Matrix variate generalized asymmetric Laplace distributions
TOMASZ J. KOZUBOWSKI, STEPAN MAZUR, AND KRZYSZTOF PODGÓRSKI
The generalized asymmetric Laplace (GAL) distribution, also known
as the variance/mean-gamma model, is a popular flexible class of
distributions that can account for peakedness, skewness, and
heavier-than-normal tails, often observed in financial or other empirical
data.
We consider extensions of the GAL distribution to the matrix variate case,
which arise as covariance mixtures of matrix variate normal distributions.

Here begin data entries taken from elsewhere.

(** * Audio ingestion and normalisation pipeline of the Ralph voice STT server

    A shallow embedding of [ralph-voice-app/python/stt_server.py]:
    [detect_audio_format] (magic-byte sniffing), [convert_to_wav]
    (decode, peak normalisation, int16 quantisation, canonical WAV
    serialisation), [transcribe_audio] (the orchestrator around the
    external decoder and the speech-recognition model), [load_model] and
    the methods of [STTHandler].

    Data model:
    - a [bytes] object is a [list byte];
    - a Python float is a [spec_float] (IEEE-754 binary64); a numpy
      [float32] is a [spec_float] read at precision 24 and exponent
      bound 128 (IEEE-754 binary32), with the rounding and the arithmetic
      of the Standard Library's [SpecFloat];
    - a numpy [int16] is a [Z] in [-32768, 32767];
    - a [str] that is only copied, compared or joined (a format name, a
      path, a message) is a [string]; the text the model returns, whose
      characters [str.strip] inspects, is a [py_str], the list of its
      code points;
    - Python exceptions are values of [exn]; a function that may raise
      returns [exn + A];
    - the external collaborators (PyAV, faster-whisper, the temporary
      file) are fields of a [world] record, and the calls made to them
      are recorded in a trace of [event]s. *)

From Stdlib Require Import ZArith List String Ascii Bool Lia.
From Stdlib Require Import QArith Qpower Qround.
From Stdlib Require Import Floats.SpecFloat.
From coqutil Require Import Byte Word.LittleEndianList.
Import ListNotations.

Local Open Scope string_scope.
Local Open Scope list_scope.
Local Open Scope Z_scope.

(** ** Bytes objects *)

Definition bytes := list byte.

(** [b"..."] literals. *)
Definition b (s : string) : bytes := list_byte_of_string s.

(** [x == y] on two [bytes] objects. *)
Fixpoint bytes_eqb (x y : bytes) : bool :=
  match x, y with
  | [], [] => true
  | c :: x', d :: y' => Byte.eqb c d && bytes_eqb x' y'
  | _, _ => false
  end.

(** [data[:n]]: slicing never raises, a short object yields what there is. *)
Definition slice_to (n : nat) (data : bytes) : bytes := firstn n data.

(** Little-endian reading of [len] bytes at offset [off]. *)
Definition read_le (off len : nat) (data : bytes) : Z :=
  le_combine (firstn len (skipn off data)).
Lemma updateOrCreateChannel_progressive_witness :
  exists l after,
    updateOrCreateChannel MoreExamples.upload
      {| data := JObj MoreExamples.progressiveRow; error := None |}
    = (l, {| updateAfter := after;
             result := inl (UpdateRows "channels" after
                              (channelFilters MoreExamples.upload)) |})
    /\ lookup after "version" = JNum 5
    /\ lookup after "secondVersion" = JNum 7
    /\ lookup after "secondaryVersionPercentage" = JNum (1 # 10)
    /\ (forall k, k <> "version" -> k <> "secondVersion" ->
                  k <> "secondaryVersionPercentage" ->
                  lookup after k = lookup MoreExamples.upload k).
Proof.
  apply (updateOrCreateChannel_progressive MoreExamples.upload
           {| data := JObj MoreExamples.progressiveRow; error := None |}
           MoreExamples.progressiveRow); reflexivity.
Defined.

(** X29.  A channel in progressive deploy that has no [secondVersion]
    makes the call fail with "missing secondVersion", yet the object
    [update] of the caller has been changed by then: its
    [secondVersion] is the uploaded version. *)
Theorem updateOrCreateChannel_rejection_leaves_a_trace
    (update : list (string * jsval)) (existing : Response)
    (row : list (string * jsval)) :
  truthy (lookup update "app_id") = true ->
  truthy (lookup update "name") = true ->
  truthy (lookup update "created_by") = true ->
  data existing = JObj row ->
  error existing = None ->
  truthy (lookup row "enable_progressive_deploy") = true ->
  truthy (lookup row "secondVersion") = false ->
  exists l after,
    updateOrCreateChannel update existing
    = (l, {| updateAfter := after; result := inr "missing secondVersion" |})
    /\ In (Error "missing secondVersion") l
    /\ lookup after "secondVersion" = lookup update "version"
    /\ (forall k, k <> "secondVersion" -> lookup after k = lookup update k).
Proof.
  intros H1 H2 H3 Hd He Hp Hs. unfold updateOrCreateChannel.
  rewrite H1, H2, H3, Hd, He. simpl. rewrite Hp, Hs. simpl.
  eexists. eexists. split; [reflexivity|]. split; [|split].
  - destruct (is_not_one _); simpl; auto.
  - rewrite lookup_set. reflexivity.
  - intros k Hk. rewrite lookup_set.
    apply not_eq_sym, String.eqb_neq in Hk. now rewrite Hk.
Qed.

Lemma updateOrCreateChannel_rejection_leaves_a_trace_witness :
  exists l after,
    updateOrCreateChannel MoreExamples.upload
      {| data := JObj MoreExamples.stalledRow; error := None |}
    = (l, {| updateAfter := after; result := inr "missing secondVersion" |})
    /\ In (Error "missing secondVersion") l
    /\ lookup after "secondVersion" = JNum 7
    /\ (forall k, k <> "secondVersion" -> lookup after k = lookup MoreExamples.upload k).
Proof.
  apply (updateOrCreateChannel_rejection_leaves_a_trace MoreExamples.upload
           {| data := JObj MoreExamples.stalledRow; error := None |}
           MoreExamples.stalledRow); reflexivity.
Defined.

Two different mixing mechanisms connected with the nature of the random
scaling matrix are considered, leading to matrix variate GAL distributions
of Type I and II.
While Type I matrix variate GAL distribution has been studied before, there
is no comprehensive account of Type II in the literature, except for their
relatively brief treatment as a special case of matrix variate generalized
hyperbolic distributions.
With this work, we fill this gap and present an account for the basic
distributional properties of Type II matrix variate GAL distributions.
In particular, we derive their probability density function and the
characteristic function and provide stochastic representations related to
matrix variate gamma distribution.
We also show that this distribution is closed under linear transformations,
and study the relevant marginal distributions.
In addition, we also briefly account for Type I and discuss the intriguing
connections with Type II.
We hope that this work will be useful in the areas where matrix variate
distributions provide an appropriate probabilistic tool for three-way or,
more generally, panel data sets, which can arise across different
applications.